Additional head loss in the filter pack for well-type WFP1 (with FP-MS1, FP-CS2 and FP-VCS2) due to porosity reduction by clogging. The components of head loss due to hydraulic conductivity reduction (Fig. 2a) and nonlinear flow increase (Fig. 2b) are shown

Effect of partial penetration of wells

In general, optimal efficiency for water wells is obtained when the filter screen is placed over a large portion of the aquifer in order to reduce head losses by converging or diverging flow lines in the vertical direction due to partial penetration (e.g. Houben 2015a). However, in construction dewatering, PPWs are used to target the desired hydraulic impact at a given depth in the aquifer. Hence, the reduction in well efficiency on the one hand, and the desired hydraulic impact at a given aquifer depth on the other hand, need to be taken into account in order to define the optimal well design. The optimal ratio of partial penetration is a trade-off between these two issues.
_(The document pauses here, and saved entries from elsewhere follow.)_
(** The loader passes its own test on every file it can load, whatever the files hold. *)
Lemma loaded_scenarios_pass load_tx load_w fixture loaded :
  load_root_check_scenario load_tx load_w fixture = Some loaded ->
  shared_root_check_loader_materializes_canonical_scenarios loaded = true.
Proof.
  unfold load_root_check_scenario, resolve_root_check_scenario, assemble_scenario. intros Hl. inv_some. subst.
  unfold shared_root_check_loader_materializes_canonical_scenarios, assert_eq.
  cbn [lo_fixture lo_scenario sn_header sn_steps sn_transactions rh_transactions_root
       rh_execution_witnesses_root rh_state_root rh_receipts_root].
  repeat (apply andb_true_intro; split); apply bool_decide_eq_true_2; congruence.
Qed.

(** The body of [execution_semantics_vectors_bind_materialized_pre_state_roots], per
    file; [stem] is the name of the file without its extension. *)
Definition execution_semantics_vectors_bind_materialized_pre_state_roots (stem : string)
    (fixture : ExecutionSemanticsVector) : bool :=
  some_and (ExecutionSemanticsVector_materialized_state fixture) (fun materialized_state =>
  some_and (materialize_root_check_accumulator materialized_state) (fun accumulator =>
  assert_eq stem (sv_id fixture) && assert_eq (sv_category fixture) "execution-semantics" &&
  assert_eq (sv_owned_by fixture) "shell-execution" && not_blank (sv_description fixture) &&
  assert_eq (Some (root accumulator)) (parse_root (sv_pre_state_root fixture)) &&
  assert_eq (sm_transaction_vector_ids (sv_input fixture)) (ss_transaction_vector_id <$> sm_steps (sv_input fixture)))).

End fixture_tests.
The latter scenarios in the present study, assuming the Dupuit-Forchheimer approximation with lateral flow behaviour in the entire aquifer system, can be considered as an upper estimate of the maximum head loss of a PPW screened in a given portion of the aquifer. In such scenario, all flow in the screened portion of the aquifer (Q/L) is assumed to be in the lateral direction, and no flow in the vertical direction towards over- and underlying aquifer layers occurs.
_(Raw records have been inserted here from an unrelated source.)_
(* ===== verification/ScenarioTests.v ===== *)
(** * The witness, execution and root-check tests

    The integration tests over [vectors/witnesses], [vectors/execution-semantics] and
    [vectors/root-checks]: [shell-state/tests/witness_vectors.rs], both tests of
    [shell-execution/tests] and [shell-consensus/tests/root_check_vectors.rs].  A driver
    returns whether all of its assertions held; a panic is [false].  The records the
    tests of shell-state declare again are those of shell-fixtures. *)

From S2P Require Import Prelude Primitives StateKeys Codec Hash Sha256 OrdMap Ssz State Validation.
From S2P Require Import Crypto Mempool Execution Consensus Network Fixtures VectorFiles Testing ConformancePipelines FixtureVectors DirectoryTests.

(** ** [shell-state/tests/witness_vectors.rs] *)

Module WitnessVectors.

(** [if let Some(kind) = .. { assert!(!kind.trim().is_empty()) }]. *)
Definition present_not_blank (value : option string) : bool :=
  match value with
  | Some value => not_blank value
  | None => true
  end.

Definition build_witnesses (fixture : WitnessVector) : option (list StateWitness) :=
  witnesses ← wi_witnesses (wv_input fixture);
  mapM to_state_witness witnesses.

Definition shape_witnesses (fixture : WitnessVector) : option (list StateWitness) :=
  match wi_witness (wv_input fixture) with
  | Some witness => (fun w => [w]) <$> to_state_witness witness
  | None =>
      match wi_witnesses (wv_input fixture) with
      | Some witnesses => mapM to_state_witness witnesses
      | None => Some []
      end
  end.

Definition assert_fixture_proof_shape_kind (fixture : WitnessVector) : bool :=
  match (match wi_proof_shape_kind (wv_input fixture) with
         | Some declared => Some declared
         | None => wv_proof_shape_kind fixture
         end) with
  | None => true
  | Some declared =>
      some_and (shape_witnesses fixture) (fun witnesses =>
      match witnesses with
      | [] => true
      | _ :: _ =>
          let actual :=
            if forallb (fun w => assert_eq (WitnessProofShape_as_str (proof_shape w)) "reference_empty") witnesses
            then "reference_empty" else "placeholder_committed_nodes" in
          assert_eq actual declared
      end)
  end.

Definition assert_state_error (expected : WitnessExpectedError) (err : StateError) : bool :=
  match err with
  | NonCanonicalWitnessOrdering actual =>
      assert_eq (we_kind expected) "NonCanonicalWitnessOrdering" &&
      assert_optional (we_index expected) (N.of_nat (wo_index actual)) &&
      assert_optional (we_context expected) (wo_context actual)
  | UnsupportedProofShape actual =>
      assert_eq (we_kind expected) "UnsupportedProofShape" && assert_optional (we_context expected) actual
  | WitnessVerificationFailed actual =>
      assert_eq (we_kind expected) "WitnessVerificationFailed" && assert_optional (we_context expected) actual
  | _ => false
  end.

Section driver.
Context `{SHA : Sha256}.

Definition build_reference_proof_case (fixture : WitnessVector) : option (InMemoryAccumulator * StateWitness) :=
  entries ← wi_materialized_state (wv_input fixture);
  entries ← mapM to_entry entries;
  let materialized := sort_entries entries in
  accumulator ←
    match materialized with
    | [] => Some InMemoryAccumulator_new
    | _ :: _ =>
        match apply_transition (entries_patch materialized) InMemoryAccumulator_new with
        | (Ok _, accumulator) => Some accumulator
        | (Err _, _) => None
        end
    end;
  witness ← wi_witness (wv_input fixture);
  witness ← to_state_witness witness;
  Some (accumulator, witness).

(** The calls of the rule up to the first error; [None] is a panic. *)
Definition run_witness_rule (fixture : WitnessVector) : option (result unit StateError) :=
  if decide (wv_rule fixture = "canonical_state_key_ordering") then
    witnesses ← build_witnesses fixture;
    Some (ensure_canonical_witness_order witnesses)
  else if decide (wv_rule fixture = "reference_proof_reconstruction") then
    '(accumulator, witness) ← build_reference_proof_case fixture;
    match ensure_reference_backend_proof_shape witness with
    | Ok _ =>
        expected_root ← wi_expected_state_root (wv_input fixture) ≫= parse_root;
        Some (verify_witness accumulator witness expected_root)
    | Err err => Some (Err err)
    end
  else None.

Definition assert_witness_accept (fixture : WitnessVector) : bool :=
  some_and (run_witness_rule fixture) is_ok &&
  (if decide (wv_rule fixture = "canonical_state_key_ordering")
   then match wi_ordering_is_canonical (wv_input fixture) with Some expected => expected | None => true end
   else true).

Definition assert_witness_reject (fixture : WitnessVector) : bool :=
  some_and (wv_expected_error fixture) (fun expected =>
  some_and (run_witness_rule fixture) (fun r => expect_err r (assert_state_error expected))).

Definition witness_vector_holds (fixture : WitnessVector) : bool :=
  assert_eq (wv_category fixture) "witness" && assert_eq (wv_owned_by fixture) "shell-state" &&
  not_blank (wv_rule fixture) && not_blank (wv_description fixture) && notes_ok (wv_notes fixture) &&
  match wv_state_keys fixture with
  | Some state_keys => negb (bool_decide (state_keys = []))
  | None => true
  end &&
  present_not_blank (wv_proof_shape_kind fixture) && present_not_blank (wi_proof_shape_kind (wv_input fixture)) &&
  assert_fixture_proof_shape_kind fixture &&
  if decide (wv_expected_outcome fixture = "accept") then assert_witness_accept fixture
  else if decide (wv_expected_outcome fixture = "reject") then assert_witness_reject fixture
  else false.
In Fig. 8, the additional head loss due to partial penetration in aquifer type A-VCS1 is shown using Eq. (14). Especially for partial penetration ratios smaller than 0.2 the additional head loss is significant, while considering an anisotropic, homogeneous aquifer. Screening PPWs in the top or bottom of the aquifer (ε = 1 in Eq. 15), the additional head loss due to partial penetration is the highest. PPWs screened in the middle of the aquifer (ε = 0 in Eq. 15) result in the smallest additional head loss for a given partial penetration ratio (Fig. 8). These results are in line with the numerical modelling results of Tügel et al. (2016), while considering uniform screen inflow at the abstraction PPW.  However, note that in practice, inflow and outflow over a PPW screen is not constant over the entire filter length (e.g. Ruud and Kabala 1997; Houben 2015a; Tügel et al. 2016; Zhu and Wen 2019). The volumetric flow rate at the top and bottom end of a PPW is generally higher than in the middle portion of the well screen. Moreover, factors such as aquifer heterogeneity (Ruud and Kabala 1997; Houben and Hauschild 2011), the pump position (Tügel et al. 2016) or nonlinear flow behaviour in the well vicinity (Zhu and Wen 2019) could have an impact on additional head loss calculations and require a numerical approach and flow meter logs for more detailed investigation (e.g. Houben 2015b).

Fig. 8

Additional head due to partial penetration compared to an equivalent scenario of a fully penetrating well for well-type WFP1 and a volumetric discharge/recharge rate (Q) of 10 m³/h in an aquifer of very coarse sand (A-VCS1: d₅₀ = 1.5 mm). The solid lines represent PPWs screened in the centre of the aquifer. The dashed lines represent PPWs screened at the top/bottom of the aquifer (well screen placed below/above confining unit)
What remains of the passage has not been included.